The 4th WCRI in Brazil provided a platform for networks from different regions of the world such as ENRIO (European Network of Research Integrity Offices) and APRI (Asia Pacific Research Integrity Network) to present and discuss their work. This also served as inspiration for delegates from other regions – notably Latin America and Africa – to meet informally, and to start thinking about forming networks of their own.
The African Research Integrity Network (ARIN) was conceived as a network to link individuals and institutions from different parts of the African continent to promote research integrity in Africa, with Africa and for Africa. It is delighted to host a symposium involving thought and network leaders from different parts of the world to reflect on the value, role and contributions of research integrity networks in developed as well as developing parts of the world at this 7th WCRI, the first to be held on African soil.
Mentoring in LMICs: Adapting to cultures, hierarchical structures and resources
Applicant: A.Roxana Lescano, US Naval Medical Research Unit No. 6 Peru
This symposium aims to describe the importance of mentoring systems that reflect local resources, hierarchies, cultures and research infrastructures by providing the experiences of three different regions of the world, Peru, Kenya and Malaysia, where mentoring has not been the norm. Mentoring in the developed world is a long-standing tradition geared toward improving the path to the development of early career investigators, even though formal mentoring training and frameworks have only existed in the last decades. Globalization of health research efforts has spread the importance of mentoring and resulted in greater interest in LMICs scientific communities. LMIC scientific communities, without a history of mentoring, have started importing systems that do not quite fit into their local infrastructures and cultures. Some of these imported mentoring practices introduce biases and apply to societies where mentoring is highly rewarded in various ways, which does not reflect LMIC cultures. Finally, the limited resources and support existing in LMICs prevent implementing mentoring models developed in high income countries and thus require adaptation and phased implementation.
When and how to report to institutions, journals, publishers, or elsewhere
Applicant: Matt Hodgkinson, Committee on Publication Ethics
This session will explore how and when to report issues to different stakeholders – journals, publishers, institutions, and country-level oversight bodies – building on the 2017 discussion of the CLUE guidelines (and the earlier COPE guidelines) and the COPE discussion document on whistleblowers. What kind of tools and information are needed to report effectively, what are the barriers, and what resources are available, such as Gunsaslus et al.’s investigations checklist or the REAPPRAISED checklist? How could we improve the current situation?

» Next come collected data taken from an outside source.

Lemma held_block t F bs : (t.(t_td), PAGESIZE) ∈ bs ++ thread_blocks qsz t ++ F.
Proof. apply elem_of_app. right. by left. Qed.

Lemma held_not_listed st R S F n t u :
  threads_repr v qsz st R S (thread_blocks qsz t ++ F) n → u ∈ R ++ S → t.(t_td) ≠ u.(t_td).
Proof.
  intros Hr Hu. pose proof (ow_nodup _ _ (tr_heap _ _ _ _ _ _ _ Hr)) as Hnd.
  apply not_eq_sym. apply (nodup_keys_ne _ _ (t_td u, PAGESIZE) (t_td t, PAGESIZE) Hnd); [by apply threads_blocks_in|by left].
Qed.

(** The static variables that neither the list nor a link is. *)
Lemma not_link st R S F n x t :
  threads_repr v qsz st R S F n → x ∈ statics_list v → (t.(t_td), PAGESIZE) ∈ threads_blocks qsz (R ++ S) ++ F →
  x ≠ td_next t.(t_td).
Proof.
  intros Hr Hx Ht E. eapply (scalar_not_static _ (tr_fixed _ _ _ _ _ _ _ Hr)); [exact Ht|apply next_scalar|exact Hx|done].
Qed.

Ltac static := unfold statics_list; rewrite !elem_of_cons; tauto.
Ltac distinct := first [assumption|apply not_eq_sym; assumption].
(* ===== verification/Wrappers.v ===== *)
(** * wrappers.c: the functions that take the place of libpthread's

    The library is the original: [orig_pthread_create] and
    [orig_pthread_join] give the error codes, and the attribute functions are
    parameters too.  A thread is created by one call, starts in
    [threadscan_thread_base], ends in [pthread_exit] and is joined; each of
    these is an event, and events of different threads come in any order. *)

From S2P Require Import Prelude Conc Ghost Mem Env ThreadList Thread AllocIface ThreadData Proc.

(** libpthread's attribute objects. *)
Class PthreadAttr (attr_t : Type) := {
  pthread_attr_init : Z * attr_t;
  pthread_attr_getstack : attr_t → Z * (Z * Z); (* error code, address, size *)
  pthread_attr_setstack : attr_t → Z → Z → Z * attr_t;
}.

(** [main_args_t] *)
Definition main_args_argc (args : Z) : Z := args.
Definition main_args_argv (args : Z) : Z := args + 8.
Definition main_args_env (args : Z) : Z := args + 16.

Section code.
Context `{Build} {AS : Type} `{!Allocator AS} {attr_t : Type} `{!PthreadAttr attr_t}.
Context (v : statics_t) (g_threadscan_ptrs_per_thread : Z).
Context (orig_pthread_create : attr_t → Z → Z) (orig_pthread_join : Z → Z).
Notation step := (step AS).
(* ===== verification/Alloc.v ===== *)
(** * alloc.c: the internal allocator

    Blocks come from mmap.  Each has a node in a circular doubly-linked list
    that is sorted by address; unused nodes are in a free list.  Nodes are
    carved from pages that are blocks themselves: the first node of a page
    describes the page.  mmap, munmap and mprotect are the operating system's
    and parameters here.  All accesses to the lists are made while
    [list_lock] is held, so a call is one step of the model. *)

From S2P Require Import Prelude Conc Mem AllocIface.

Definition ALLOC_BLOCKSIZE : Z := PAGESIZE.
Definition MAP_FAILED : Z := 2 ^ 64 - 1. (* (void * )-1 *)

Record memory_metadata_t := { md_addr : Z; md_length : Z; md_next : Z; md_prev : Z }.
Definition sizeof_memory_metadata_t : Z := 32.

(** Assignments to the fields. *)
Definition put_addr (x : Z) (n : memory_metadata_t) : memory_metadata_t :=
  {| md_addr := x; md_length := n.(md_length); md_next := n.(md_next); md_prev := n.(md_prev) |}.
Definition put_length (x : Z) (n : memory_metadata_t) : memory_metadata_t :=
  {| md_addr := n.(md_addr); md_length := x; md_next := n.(md_next); md_prev := n.(md_prev) |}.
Definition put_next (x : Z) (n : memory_metadata_t) : memory_metadata_t :=
  {| md_addr := n.(md_addr); md_length := n.(md_length); md_next := x; md_prev := n.(md_prev) |}.
Definition put_prev (x : Z) (n : memory_metadata_t) : memory_metadata_t :=
  {| md_addr := n.(md_addr); md_length := n.(md_length); md_next := n.(md_next); md_prev := x |}.

(** The system calls: the result and the new state of the operating system. *)
Class VirtualMemory (VS : Type) := {
  mmap : Z → VS → Z * VS;
  munmap : Z → Z → VS → Z * VS;
  mprotect : Z → Z → VS → Z * VS;
}.

(** The static variables and the nodes, by address. *)
Record alloc_state (VS : Type) := {
  nodes : gmap Z memory_metadata_t;
  free_list : Z;
  alloc_list : Z;
  vm : VS;
}.
Arguments nodes {VS}.
Arguments free_list {VS}.
Arguments alloc_list {VS}.
Arguments vm {VS}.

Section code.
Context `{Build} {VS : Type} `{!VirtualMemory VS}.
Implicit Types s : alloc_state VS.
Lemma threadscan_alloc_munmap_ok s ptr :
  (∃ ns fs, alloc_inv s [] ns fs) → is_Some (live_blocks s !! ptr) →
  wp (threadscan_alloc_munmap ptr s) (λ s', (∃ ns fs, alloc_inv s' [] ns fs) ∧ live_blocks s' = delete ptr (live_blocks s)).
Proof.
  intros (ns & fs & Hi) [l Hl]. pose proof (ai_blocks _ _ _ _ Hi) as Hb.
  apply (live_lookup _ _ _ _ Hb) in Hl as (d & Hd & <- & <- & Hne).
  pose proof (ai_mapped _ _ _ _ Hi d Hd) as Hm. destruct (vm_range _ _ _ (ai_vm _ _ _ _ Hi) Hm) as (Hp0 & _).
  apply list_elem_of_split in Hd as (A & B & ->). pose proof (blocks_list_size _ _ Hb) as Hsz. rewrite length_app in Hsz.
  unfold threadscan_alloc_munmap. rewrite c_assert_true by lia. cbn [mbind outcome_bind]. apply wp_bind.
  eapply wp_mono; [apply (remove_inv s A d B fs); [done|done|lia]|].
  intros [d' s1] (Ed & Hi1 & Ev & Elo & Ele & Hlow & Hlive). cbn [fst snd] in *. subst d'.
  destruct (ai_nodes _ _ _ _ Hi1 d ltac:(by left)) as [Hd0 Hds]. replace (d =? 0) with false by lia.
  destruct (node_ok d s1 Hds) as (n & Hn & _ & Hna & Hnl & _). rewrite Hn. cbn [mbind outcome_bind].
  rewrite Hna, Hnl, Elo, Ele. unfold munmap_wrap. rewrite Ev.
  destruct (munmap_law _ _ _ (ai_vm _ _ _ _ Hi) Hm) as (Hr & Hv' & Eb).
  destruct (munmap (low_of s.(nodes) d) (len_of s.(nodes) d) s.(vm)) as [r v']. cbn [fst snd] in *. subst r. cbn [Z.eqb negb].
  assert (alloc_inv (with_vm v' s1) [d] (A ++ B) fs) as Hi2 by (apply unmap_inv; rewrite ?Elo, ?Ev; done).
  eapply wp_mono; [apply (metadata_free_ok _ _ _ _ _ Hi2)|]. intros s3 (Hi3 & Hl3 & _).
  split; [by exists (A ++ B), (d :: fs)|]. by rewrite Hl3, <- Hlive.
Qed.

Lemma live_disjoint s a la b lb :
  (∃ ns fs, alloc_inv s [] ns fs) → live_blocks s !! a = Some la → live_blocks s !! b = Some lb → a ≠ b →
  a + la <= b ∨ b + lb <= a.
Proof.
  intros (ns & fs & Hi) Ha Hb Hne. pose proof (ai_blocks _ _ _ _ Hi) as Hl.
  apply (live_lookup _ _ _ _ Hl) in Ha as (p & Hp & <- & <- & _). apply (live_lookup _ _ _ _ Hl) in Hb as (q & Hq & <- & <- & _).
  pose proof (ai_mapped _ _ _ _ Hi p Hp). pose proof (ai_mapped _ _ _ _ Hi q Hq).
  by eapply vm_disjoint; [apply (ai_vm _ _ _ _ Hi)|..].
Qed.
(* ===== verification/Reclaim.v ===== *)
(** * threadscan.c: reclamation

    [threadscan_reclaim] puts the parts together: gather the pointers
    (Buffers.v), sort them (Sort.v), build the scan map (Search.v), let all
    threads scan (Round.v), then free what nobody refers to and store the
    rest.  Also here: the sizes computed at start-up.  [disposed] says what
    becomes of the addresses. *)

From S2P Require Import Prelude Conc Ghost Mem Env Queue Sort ThreadList Thread Search Round AllocIface Buffers.

(** ** The sizes of the buffers *)
Section sizes.
Context `{Build}.

(** [signal_failed]: signal() returned SIG_ERR. *)
Definition register_signal_handlers (signal_failed : bool) (g_threadscan_ptrs_per_thread : Z)
    (g : threadscan_data_t) : outcome threadscan_data_t :=
  _ ← (if signal_failed then threadscan_fatal else Ret tt);
  max ← cint (g_threadscan_ptrs_per_thread * MAX_THREAD_COUNT);
  twice ← cint (2 * max);
  let scan_map_sz := int_of_u64 (u64 (u64 (twice * sizeof_size_t) * sizeof_size_t) / PAGESIZE) in
  let scan_map_sz :=
    if negb (u64 scan_map_sz `mod` PAGESIZE =? 0) then
      let sz := int_of_u64 (u64 (u64 scan_map_sz + PAGESIZE)) in
      int_of_u64 (Z.land (u64 sz) (u64 (Z.lnot (PAGESIZE - 1))))
    else scan_map_sz in
  let sz := u64 (u64 (max * sizeof_size_t) * 2) in
  Ret {| max_ptrs := max; n_addrs := g.(n_addrs); buf_addrs := g.(buf_addrs);
         n_scan_map := g.(n_scan_map); buf_scan_map := g.(buf_scan_map);
         working_buffer_sz := u64 (sz + u64 scan_map_sz); scan_map_offset := sz; storage := 0 |}.
End sizes.

(** Room for twice [max_ptrs] addresses and for one scan map entry per page
    of them, in whole pages. *)
Record sizes_ok (g : threadscan_data_t) : Prop := {
  so_max : 0 < g.(max_ptrs) <= 2 ^ 23;
  so_offset : g.(scan_map_offset) = sizeof_size_t * (2 * g.(max_ptrs));
  so_pages : g.(working_buffer_sz) `mod` PAGESIZE = 0 ∧ g.(scan_map_offset) `mod` PAGESIZE = 0;
  so_map : g.(scan_map_offset) + sizeof_size_t * ((2 * g.(max_ptrs) + per_page - 1) / per_page)
             <= g.(working_buffer_sz) < 2 ^ 30;
}.

Lemma register_sizes `{Build} ptrs_per_thread g :
  1 <= ptrs_per_thread <= MAX_PTRS_PER_THREAD →
  wp (register_signal_handlers false ptrs_per_thread g) (λ g',
    sizes_ok g' ∧ g'.(max_ptrs) = ptrs_per_thread * MAX_THREAD_COUNT ∧ g'.(storage) = 0).
Proof.
  unfold MAX_PTRS_PER_THREAD, register_signal_handlers, MAX_THREAD_COUNT. intros Hp.
  cbn [mbind outcome_bind]. rewrite !cint_in by (unfold INT_MIN, INT_MAX; lia). cbn [mbind outcome_bind].
  rewrite cint_in by (unfold INT_MIN, INT_MAX; lia). cbn [mbind outcome_bind].
  unfold PAGESIZE, sizeof_size_t. cbv zeta.
  assert (u64 (u64 (2 * (ptrs_per_thread * 256) * 8) * 8) / 0x1000 = 8 * ptrs_per_thread) as ->.
  { rewrite (u64_small (2 * (ptrs_per_thread * 256) * 8)) by lia.
    rewrite u64_small by lia. replace (2 * (ptrs_per_thread * 256) * 8 * 8) with (8 * ptrs_per_thread * 0x1000) by lia.
    by rewrite Z.div_mul. }
  rewrite (int_of_u64_small (8 * ptrs_per_thread)) by (unfold INT_MAX; lia).
  rewrite (u64_small (8 * ptrs_per_thread)) by lia. rewrite (u64_small (ptrs_per_thread * 256 * 8)) by lia.
  rewrite (u64_small (ptrs_per_thread * 256 * 8 * 2)) by lia.
  set (sz := if negb ((8 * ptrs_per_thread) `mod` 0x1000 =? 0) then _ else _).
  assert (8 * ptrs_per_thread <= sz < 8 * ptrs_per_thread + 0x1000 ∧ sz `mod` 0x1000 = 0) as [Hsz Hmod].
  { unfold sz. destruct (Z.eqb_spec ((8 * ptrs_per_thread) `mod` 0x1000) 0) as [E|Hne]; cbn [negb]; [lia|].
    rewrite (u64_small (8 * ptrs_per_thread + 0x1000)) by lia.
    rewrite (int_of_u64_small (8 * ptrs_per_thread + 0x1000)) by (unfold INT_MAX; lia).
    rewrite (u64_small (8 * ptrs_per_thread + 0x1000)) by lia.
    assert (Z.land (8 * ptrs_per_thread + 0x1000) (u64 (Z.lnot (0x1000 - 1))) =
      Z.land (8 * ptrs_per_thread + 0x1000) (Z.lnot (Z.ones 12))) as ->.
    { z_bits. rewrite !Z.land_spec. destruct (Z.leb_spec 64 n).
      - rewrite (testbit_small _ 64) by lia. done.
      - f_equal. unfold u64. rewrite <- Z.land_ones, Z.land_spec, Z.ones_spec_low by lia. by rewrite andb_true_r. }
    rewrite land_lnot_ones by lia. change (2 ^ 12) with 0x1000.
    rewrite int_of_u64_small by (unfold INT_MAX; Z.div_mod_to_equations; lia).
    Z.div_mod_to_equations. lia. }
  clearbody sz. rewrite (u64_small sz) by lia. rewrite u64_small by lia.
  cbn. split; [|done]. split; cbn [max_ptrs scan_map_offset working_buffer_sz]; unfold sizeof_size_t; try lia.
  - unfold PAGESIZE. split; Z.div_mod_to_equations; lia.
  - rewrite per_page_eq. Z.div_mod_to_equations. lia.
Qed.

(** C17. Whatever number of pointers per thread env.c allows, the sizes are
    computed without overflow and fit: the working buffer holds two buffers
    of [max_ptrs] addresses for every one of the 256 threads' queues and a
    scan map entry per page, and both parts are whole pages. *)
Theorem register_signal_handlers_sizes `{Build} ptrs_per_thread g :
  1 <= ptrs_per_thread <= MAX_PTRS_PER_THREAD →
  wp (register_signal_handlers false ptrs_per_thread g) (λ g',
    sizes_ok g' ∧ g'.(max_ptrs) = ptrs_per_thread * MAX_THREAD_COUNT ∧ g'.(storage) = 0).
Proof. apply register_sizes. Qed.

Lemma register_signal_handlers_sizes_witness :
  wp (register_signal_handlers (H := debug_build) false 1024 example_data) (λ g',
    sizes_ok g' ∧ g'.(max_ptrs) = 1024 * MAX_THREAD_COUNT ∧ g'.(storage) = 0).
Proof.
  exact (register_signal_handlers_sizes (H := debug_build) 1024 example_data ltac:(unfold MAX_PTRS_PER_THREAD; lia)).
Defined.
(** The second registration of a block, interrupted half way. *)
Lemma register_local_block_views_witness :
  let m : mem := {[td_local_block_low 0x1000 := 0x2000; td_local_block_high 0x1000 := 0x2100]} in
  let c := psched [0%nat] ([threadscan_register_local_block 0x1000 0x8000 0x80], m) in
  let view := (word c.2 (td_local_block_low 0x1000), word c.2 (td_local_block_high 0x1000)) in
  view = (0x2000, 0x8080) ∧
  (view = (0x2000, 0x2100) ∨ view = (0x2000, 0x8080) ∨ view = (0x8000, 0x8080)).
Proof.
  intros m c view. split; [vm_compute; reflexivity|].
  apply (register_local_block_views 0x1000 0x8000 0x80 0x2000 0x2100 m c.2 c.1 eq_refl eq_refl).
  rewrite <- surjective_pairing. apply psched_rtc.
Defined.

The session will be moderated by Daniel Kulp, Chair elect of the Committee on Publication Ethics (COPE). We will hear from three perspectives – claimant, publisher, and university. Dr. Elisabeth Bik is a “figure sleuth” and whistleblower who was commended by the Maddox Prize judges in 2019 and has discussed difficulties with reporting to journals. Matt Hodgkinson has worked for three journal publishers and received many reports from whistleblowers and institutions and reported concerns to institutions, and presented a poster at the WCRI 2019 on this experience. Paula Saner is a research integrity advisor at the University of Cape Town, who often handles issues of when and how to report concerns and trains the university community in research integrity.
Can integrity issues encountered by a publisher inform best practices at institutions?
Applicant: Elizabeth C Moylan PhD, Wiley
Everyone involved in research has a role to play in research integrity, no single stakeholder can do this alone. We will present information on the research integrity and publishing ethics cases that Wiley’s Integrity in Publishing Group have handled over the past two years, classified according to the COPE Cases taxonomy. These span requests to amend published articles, authorship issues, data concerns, plagiarism and potentially questionable research behaviour. Across the publishing landscape, cases are becoming increasingly more complex and can involve large-scale manipulations of the publication process including fabricated peer review, papermills, authorship manipulation and image manipulation.
The session will focus on what we can learn from the data shared. While our findings inform best practice in terms of investigating and responding to potentially questionable research practices, they also inform the training and support that researchers need. Given the conference theme, “Fostering Research Integrity in an Unequal World”, we will discuss reactions to our findings from the perspective of research integrity officers from across the world. We will share how different regions are supporting best practice, and the role that recognition and reward for open research practices can play.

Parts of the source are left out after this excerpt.